* **Instructions for the task**:
Please repeat the lines below, exactly and only, from the one that holds "ip_hdr_len h = Z.of_nat" through the one that holds "apply nruns_bind. rewrite Hl3.".

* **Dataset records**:
=== Begin Enclosure ===
(** A whole packet: bytes, flag and protocol set. *)
Record whole (m : mem) (k : skbuff) (h pay : list Z) : Prop := {
  wh_sound : sound m k;
  wh_l3 : l3_hdr k = skb_start k;
  wh_len : (length h <= skb_data0_len k)%nat;
  wh_content : content m (chain k) = h ++ pay;
  wh_flag : is_defrag (flag k) = true;
  wh_proto : protocol (meta k) = fld8 h 9
}.

Lemma finish_defrag_spec key r rr n kr q F h pay : objs n !! r = Some (mk_obj kr rr [] None) -> ipqs n !! key = Some q -> frag_head q = [] ->
  own (smem n) (chain kr) F -> sound (smem n) kr -> l3_hdr kr = skb_start kr -> (20 <= length h <= skb_data0_len kr)%nat ->
  ip_hdr_len h = Z.of_nat (length h) -> content (smem n) (chain kr) = h ++ pay ->
  nruns (finish_defrag key r) n (fun res n' => res = Some r /\ exists kr',
    objs n' = <[r := mk_obj kr' rr [] None]> (objs n) /\ ipqs n' = delete key (ipqs n) /\ own (smem n') (chain kr') F /\
    next_obj n' = next_obj n /\ data0 kr' = data0 kr /\
    whole (smem n') kr' (rewritten h 0 (htons (u16 (Z.of_nat (length h + length pay))))) pay).
Proof.
  intros Hr Hq Hfl Ho Hs Hl3 [Hh Hd] Hihl Hcn. destruct (alive_chain _ kr (proj1 Hs) (proj2 Hs)) as (Hlv&_).
  assert (Ht : data_total_len kr = (length h + length pay)%nat) by (rewrite <- (chain_content (smem n)), Hcn, length_app by apply Hs; done).
  pose proof (Forall_inv (proj1 Hlv)) as Hd0. apply nruns_bind. eapply nruns_get; [exact Hr|]. cbn [skb].
  apply nruns_bind. rewrite Hl3. apply load_start; [done|lia|]. rewrite Hcn, take_app_le by lia.
  destruct (take_hdr_fields h) as (->&_). rewrite Hihl, Nat2Z.id. apply nruns_bind. apply load_start; [done|done|].
  rewrite Hcn, take_app_length. apply nruns_bind. rewrite rewrite_header_some. apply nruns_ret. rewrite Ht.
  set (h' := rewritten _ _ _). assert (Hh' : length h' = length h) by by apply length_rewritten.
  apply nruns_bind. apply (store_start n kr [] F); rewrite ?app_nil_r; [done|done|apply Hs|apply Hs|lia|].
  intros m1 [Ho1 Hl1 Hc1 Ha1 Hcn1 _]. rewrite app_nil_r in *. rewrite Hcn, Hh', drop_app_length in Hcn1.
  apply nruns_bind. eapply nruns_set_skb; [exact Hr|]. cbn [ref frag_list element]. apply nruns_bind.
  eapply destroy_empty; [exact Hq|done|]. apply nruns_ret. split; [done|]. exists (as_defrag kr (fld8 h' 9)).
  split_and!; try done. fold h'. split; [by eapply (sound_same_data m1 kr); [..|split]|done|rewrite Hh'; exact Hd|done..].
Qed.

(** *** The fragment that completes the packet *)

Section complete.
Context (key : ipq_key) (f0 : frag) (l : list frag) (cur : nat) (F : nat -> nat).
Abbreviation r := (fr_id f0).
Abbreviation frs := (f0 :: l).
=== End Enclosure ===
* **The completed task**:
  ip_hdr_len h = Z.of_nat (length h) -> content (smem n) (chain kr) = h ++ pay ->
  nruns (finish_defrag key r) n (fun res n' => res = Some r /\ exists kr',
    objs n' = <[r := mk_obj kr' rr [] None]> (objs n) /\ ipqs n' = delete key (ipqs n) /\ own (smem n') (chain kr') F /\
    next_obj n' = next_obj n /\ data0 kr' = data0 kr /\
    whole (smem n') kr' (rewritten h 0 (htons (u16 (Z.of_nat (length h + length pay))))) pay).
Proof.
  intros Hr Hq Hfl Ho Hs Hl3 [Hh Hd] Hihl Hcn. destruct (alive_chain _ kr (proj1 Hs) (proj2 Hs)) as (Hlv&_).
  assert (Ht : data_total_len kr = (length h + length pay)%nat) by (rewrite <- (chain_content (smem n)), Hcn, length_app by apply Hs; done).
  pose proof (Forall_inv (proj1 Hlv)) as Hd0. apply nruns_bind. eapply nruns_get; [exact Hr|]. cbn [skb].
  apply nruns_bind. rewrite Hl3. apply load_start; [done|lia|]. rewrite Hcn, take_app_le by lia.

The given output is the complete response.